BEGIN Dataset records

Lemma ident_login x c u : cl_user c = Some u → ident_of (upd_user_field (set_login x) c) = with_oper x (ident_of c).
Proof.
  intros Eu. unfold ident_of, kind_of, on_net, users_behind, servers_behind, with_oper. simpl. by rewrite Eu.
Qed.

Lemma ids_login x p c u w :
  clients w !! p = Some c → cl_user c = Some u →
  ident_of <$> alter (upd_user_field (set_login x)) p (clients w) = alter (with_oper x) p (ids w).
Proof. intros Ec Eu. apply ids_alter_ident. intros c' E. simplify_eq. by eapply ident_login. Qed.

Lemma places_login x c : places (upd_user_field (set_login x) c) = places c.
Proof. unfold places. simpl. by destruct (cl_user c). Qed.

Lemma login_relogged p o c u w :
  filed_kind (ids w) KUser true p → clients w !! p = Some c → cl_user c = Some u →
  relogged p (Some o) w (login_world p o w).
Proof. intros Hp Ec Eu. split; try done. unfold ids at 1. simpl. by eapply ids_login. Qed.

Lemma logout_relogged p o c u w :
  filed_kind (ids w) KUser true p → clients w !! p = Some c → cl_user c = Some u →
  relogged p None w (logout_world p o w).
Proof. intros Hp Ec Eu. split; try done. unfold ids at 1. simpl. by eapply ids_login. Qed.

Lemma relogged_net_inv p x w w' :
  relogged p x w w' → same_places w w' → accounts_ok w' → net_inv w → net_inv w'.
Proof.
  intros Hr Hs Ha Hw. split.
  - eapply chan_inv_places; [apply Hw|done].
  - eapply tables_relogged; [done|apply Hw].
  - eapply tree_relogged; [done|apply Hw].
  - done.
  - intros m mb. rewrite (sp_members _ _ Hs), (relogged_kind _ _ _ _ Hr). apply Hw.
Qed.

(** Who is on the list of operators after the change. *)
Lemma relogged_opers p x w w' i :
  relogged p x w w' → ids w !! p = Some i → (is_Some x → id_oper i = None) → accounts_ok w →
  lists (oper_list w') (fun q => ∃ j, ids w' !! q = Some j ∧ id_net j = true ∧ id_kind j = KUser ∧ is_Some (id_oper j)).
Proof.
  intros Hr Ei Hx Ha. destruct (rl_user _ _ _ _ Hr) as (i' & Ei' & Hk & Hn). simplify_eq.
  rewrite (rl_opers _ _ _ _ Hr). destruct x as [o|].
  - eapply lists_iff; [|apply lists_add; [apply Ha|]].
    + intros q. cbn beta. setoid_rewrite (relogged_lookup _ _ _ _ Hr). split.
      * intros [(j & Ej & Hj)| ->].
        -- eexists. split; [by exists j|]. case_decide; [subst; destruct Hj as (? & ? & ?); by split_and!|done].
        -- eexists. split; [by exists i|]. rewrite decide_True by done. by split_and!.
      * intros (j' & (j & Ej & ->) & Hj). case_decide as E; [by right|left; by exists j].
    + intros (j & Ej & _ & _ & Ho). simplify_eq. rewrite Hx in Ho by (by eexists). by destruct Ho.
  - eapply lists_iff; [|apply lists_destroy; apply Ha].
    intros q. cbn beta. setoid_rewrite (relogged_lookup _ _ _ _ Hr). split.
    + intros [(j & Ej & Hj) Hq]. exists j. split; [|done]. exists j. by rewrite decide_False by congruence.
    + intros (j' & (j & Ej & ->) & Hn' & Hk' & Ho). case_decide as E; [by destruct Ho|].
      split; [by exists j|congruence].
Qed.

END Dataset records

- [Task]
"Lemma" is the word to look for; copy every line of the data that has it.

- [Solution to this problem]
Lemma ident_login x c u : cl_user c = Some u → ident_of (upd_user_field (set_login x) c) = with_oper x (ident_of c).
Lemma ids_login x p c u w :
Lemma places_login x c : places (upd_user_field (set_login x) c) = places c.
Lemma login_relogged p o c u w :
Lemma logout_relogged p o c u w :
Lemma relogged_net_inv p x w w' :
Lemma relogged_opers p x w w' i :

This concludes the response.